> [Exercise details]:
Check every line of the entries below for "pool", and copy the lines that have it.

[Extracted records]
-- -- --

(** Threshold 0.5 over hits scored 0.75 and 0.25: the results are the
    filter of the reshaped hits. *)
Lemma text_similarity_search_complete_witness :
  let s := Script.start [Returned (VBool true); Returned Scenario.search_answer]
                        [Script.ok_json Scenario.embedding_body] [] in
  let k := VInt 10 in
  let score := NFloat Scenario.half in
  let r := VDict {[ "status" := VStr "success";
                    "query_text" := VStr "alpha";
                    "results" := VList [Scenario.result_a];
                    "total" := VInt 1;
                    "score_threshold" := VFloat Scenario.half;
                    "original_total" := VInt 2 ]} in
  ∃ vector w1 answer w2 hits pool,
    opensearch Script.env
      (Search (json_dumps (App.knn_query vector k)) (App.opensearch_index Scenario.cfg) k) w1
    = (Returned answer, w2) ∧
    hits_of answer = Returned hits ∧
    Forall2 reshaped hits pool ∧
    field r "results" = Some (VList (List.filter (score_above score) pool)).
Proof.
  intros s k score r.
  apply (text_similarity_search_complete Script.env Scenario.cfg (VStr "alpha") k score s
           (App.text_similarity_search Script.env Scenario.cfg (VStr "alpha") k score s).2 r).
  - vm_compute; reflexivity.
  - reflexivity.
Defined.

(** With the threshold not-a-number nothing is kept. *)
Lemma text_similarity_search_nan_witness :
  let s := Script.start [Returned (VBool true); Returned Scenario.search_answer]
                        [Script.ok_json Scenario.embedding_body] [] in
  let k := VInt 10 in
  let score := NFloat S754_nan in
  let r := VDict {[ "status" := VStr "success";
                    "query_text" := VStr "alpha";
                    "results" := VList [];
                    "total" := VInt 0;
                    "score_threshold" := VFloat S754_nan;
                    "original_total" := VInt 2 ]} in
  (App.text_similarity_search Script.env Scenario.cfg (VStr "alpha") k score s).1 = Returned r ∧
  ∃ results,
    field r "results" = Some (VList results) ∧
    Forall (λ x, field x "score" ≠ Some (VFloat S754_nan)) results ∧
    (score = NFloat S754_nan → results = [] ∧ field r "total" = Some (VInt 0)).
Proof.
  intros s k score r. split; [vm_compute; reflexivity|].
  apply (text_similarity_search_nan Script.env Scenario.cfg (VStr "alpha") k score s
           (App.text_similarity_search Script.env Scenario.cfg (VStr "alpha") k score s).2 r).
  - vm_compute; reflexivity.
  - reflexivity.
Defined.

(** A hit with a null score: the tool raises a [TypeError]. *)
Lemma text_similarity_search_raises_on_null_score_witness :
  let s := Script.start [Returned (VBool true); Returned Scenario.search_answer_null]
                        [Script.ok_json Scenario.embedding_body] [] in
  let k := VInt 10 in
  let score := NFloat Scenario.half in
  let s1 := (App.generate_embedding Script.env Scenario.cfg (VStr "alpha") None s).2 in
  let s2 := (App.knn_search Script.env Scenario.cfg (Scenario.vector_of 1024) k s1).2 in
  ∃ e, App.text_similarity_search Script.env Scenario.cfg (VStr "alpha") k score s
       = (Raised e, s2)
       ∧ exn_kind e = TypeError.
Proof.
  intros s k score s1 s2.
  apply (text_similarity_search_raises_on_null_score Script.env Scenario.cfg (VStr "alpha") k
           score s s1 s2 (Scenario.vector_of 1024)
           (VDict {[ "status" := VStr "success";
                     "results" := VList [Scenario.result_null];
                     "total" := VInt 1 ]})
           [Scenario.result_null]).
  - vm_compute; reflexivity.
  - vm_compute; reflexivity.
  - reflexivity.
  - reflexivity.
  - exists Scenario.result_null, VNone. split; [constructor|]. split; reflexivity.
Defined.

(** Metadata that is not JSON: the error comes after the embedding
    request. *)
Lemma index_text_invalid_metadata_witness :
  let s := Script.start [] [Script.ok_json Scenario.embedding_body] [] in
  let s1 := (App.generate_embedding Script.env Scenario.cfg (VStr "alpha") None s).2 in
  App.index_text_with_embedding Script.env Scenario.cfg Scenario.loads (VStr "alpha")
    (Some "doc-1") "{oops" s
  = (Returned (error_result "Invalid metadata JSON format"), s1) ∧
  issued s1 = [HTTP (embedding_request "sk-test" (VStr "alpha") None)].
Proof.
  intros s s1. split; [|reflexivity].
  apply (index_text_invalid_metadata Script.env Scenario.cfg Scenario.loads (VStr "alpha")
           (Some "doc-1") "{oops" s s1 (Scenario.vector_of 1024)
           (Exn (OtherException "JSONDecodeError")
              "Expecting property name enclosed in double quotes: line 1 column 2 (char 1)")).
  - vm_compute; reflexivity.
  - discriminate.
  - reflexivity.
  - reflexivity.
Defined.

-- -- --

> [Your solution]:
  ∃ vector w1 answer w2 hits pool,
    Forall2 reshaped hits pool ∧
    field r "results" = Some (VList (List.filter (score_above score) pool)).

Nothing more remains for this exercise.